What this task involves
The lines to copy run from the one containing "-- apply (Hd k Hk). right. exact Hin." to the end of the records below; repeat them exactly and include nothing else.

Data

= Beginning of Section =

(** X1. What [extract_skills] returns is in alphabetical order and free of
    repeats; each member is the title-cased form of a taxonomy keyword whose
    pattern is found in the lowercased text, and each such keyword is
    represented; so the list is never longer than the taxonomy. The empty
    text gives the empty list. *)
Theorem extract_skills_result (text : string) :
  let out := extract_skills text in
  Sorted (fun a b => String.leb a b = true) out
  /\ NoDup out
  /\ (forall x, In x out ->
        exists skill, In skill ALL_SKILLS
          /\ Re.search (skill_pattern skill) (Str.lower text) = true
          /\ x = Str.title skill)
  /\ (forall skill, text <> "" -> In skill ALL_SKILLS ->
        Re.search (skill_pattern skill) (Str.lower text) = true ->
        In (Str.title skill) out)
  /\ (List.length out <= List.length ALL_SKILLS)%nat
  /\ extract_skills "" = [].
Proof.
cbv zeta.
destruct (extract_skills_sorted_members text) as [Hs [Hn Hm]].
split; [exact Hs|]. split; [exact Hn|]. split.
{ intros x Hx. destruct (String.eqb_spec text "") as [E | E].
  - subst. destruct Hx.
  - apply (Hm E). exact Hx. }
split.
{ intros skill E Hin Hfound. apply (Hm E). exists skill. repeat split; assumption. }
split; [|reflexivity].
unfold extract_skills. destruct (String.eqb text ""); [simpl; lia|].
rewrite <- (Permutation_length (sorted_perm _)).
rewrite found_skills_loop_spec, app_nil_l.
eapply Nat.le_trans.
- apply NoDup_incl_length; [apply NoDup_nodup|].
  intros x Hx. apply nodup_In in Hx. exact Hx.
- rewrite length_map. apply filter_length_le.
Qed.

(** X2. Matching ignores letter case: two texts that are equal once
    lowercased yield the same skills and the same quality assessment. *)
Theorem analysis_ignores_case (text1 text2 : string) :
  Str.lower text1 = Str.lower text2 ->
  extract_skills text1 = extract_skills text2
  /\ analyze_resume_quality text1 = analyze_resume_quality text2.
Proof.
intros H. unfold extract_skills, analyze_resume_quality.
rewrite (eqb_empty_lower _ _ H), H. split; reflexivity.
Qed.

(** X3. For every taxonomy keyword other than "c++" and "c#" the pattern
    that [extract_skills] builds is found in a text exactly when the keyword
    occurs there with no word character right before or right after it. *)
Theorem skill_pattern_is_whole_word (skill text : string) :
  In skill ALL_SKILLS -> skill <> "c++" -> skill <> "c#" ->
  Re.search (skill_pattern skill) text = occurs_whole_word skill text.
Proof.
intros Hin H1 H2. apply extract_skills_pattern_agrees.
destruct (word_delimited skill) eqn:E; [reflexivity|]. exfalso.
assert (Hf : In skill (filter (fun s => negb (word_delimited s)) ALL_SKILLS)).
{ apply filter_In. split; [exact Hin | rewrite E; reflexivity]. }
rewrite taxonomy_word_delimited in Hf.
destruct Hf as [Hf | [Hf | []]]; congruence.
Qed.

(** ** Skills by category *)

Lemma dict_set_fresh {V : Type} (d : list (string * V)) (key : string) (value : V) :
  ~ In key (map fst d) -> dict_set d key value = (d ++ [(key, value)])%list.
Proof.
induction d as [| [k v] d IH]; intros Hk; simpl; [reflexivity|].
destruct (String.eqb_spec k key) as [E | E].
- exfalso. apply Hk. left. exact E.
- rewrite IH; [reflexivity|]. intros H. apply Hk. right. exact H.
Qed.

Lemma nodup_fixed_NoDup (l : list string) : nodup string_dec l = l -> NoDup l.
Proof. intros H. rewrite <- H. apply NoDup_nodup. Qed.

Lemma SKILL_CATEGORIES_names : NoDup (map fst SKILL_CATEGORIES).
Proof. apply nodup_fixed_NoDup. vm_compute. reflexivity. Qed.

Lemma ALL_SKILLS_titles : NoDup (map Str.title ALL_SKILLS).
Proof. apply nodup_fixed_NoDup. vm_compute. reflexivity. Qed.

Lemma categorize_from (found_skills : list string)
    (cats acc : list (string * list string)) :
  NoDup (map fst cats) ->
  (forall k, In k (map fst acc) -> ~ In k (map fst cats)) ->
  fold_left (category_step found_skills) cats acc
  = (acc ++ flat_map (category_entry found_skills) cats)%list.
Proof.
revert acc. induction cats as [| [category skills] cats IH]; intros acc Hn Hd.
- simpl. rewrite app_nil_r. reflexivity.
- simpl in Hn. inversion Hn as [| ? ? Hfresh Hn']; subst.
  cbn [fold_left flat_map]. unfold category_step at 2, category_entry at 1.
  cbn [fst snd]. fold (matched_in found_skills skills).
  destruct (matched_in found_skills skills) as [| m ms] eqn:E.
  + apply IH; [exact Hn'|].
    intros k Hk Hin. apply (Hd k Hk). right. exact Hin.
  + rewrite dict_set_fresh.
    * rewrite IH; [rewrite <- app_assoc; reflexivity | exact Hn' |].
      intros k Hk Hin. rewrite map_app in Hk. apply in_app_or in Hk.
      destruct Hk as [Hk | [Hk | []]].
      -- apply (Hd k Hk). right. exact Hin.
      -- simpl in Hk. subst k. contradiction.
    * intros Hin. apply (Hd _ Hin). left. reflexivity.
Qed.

= End of Section =

Exercise response
      -- apply (Hd k Hk). right. exact Hin.
      -- simpl in Hk. subst k. contradiction.
    * intros Hin. apply (Hd _ Hin). left. reflexivity.
Qed.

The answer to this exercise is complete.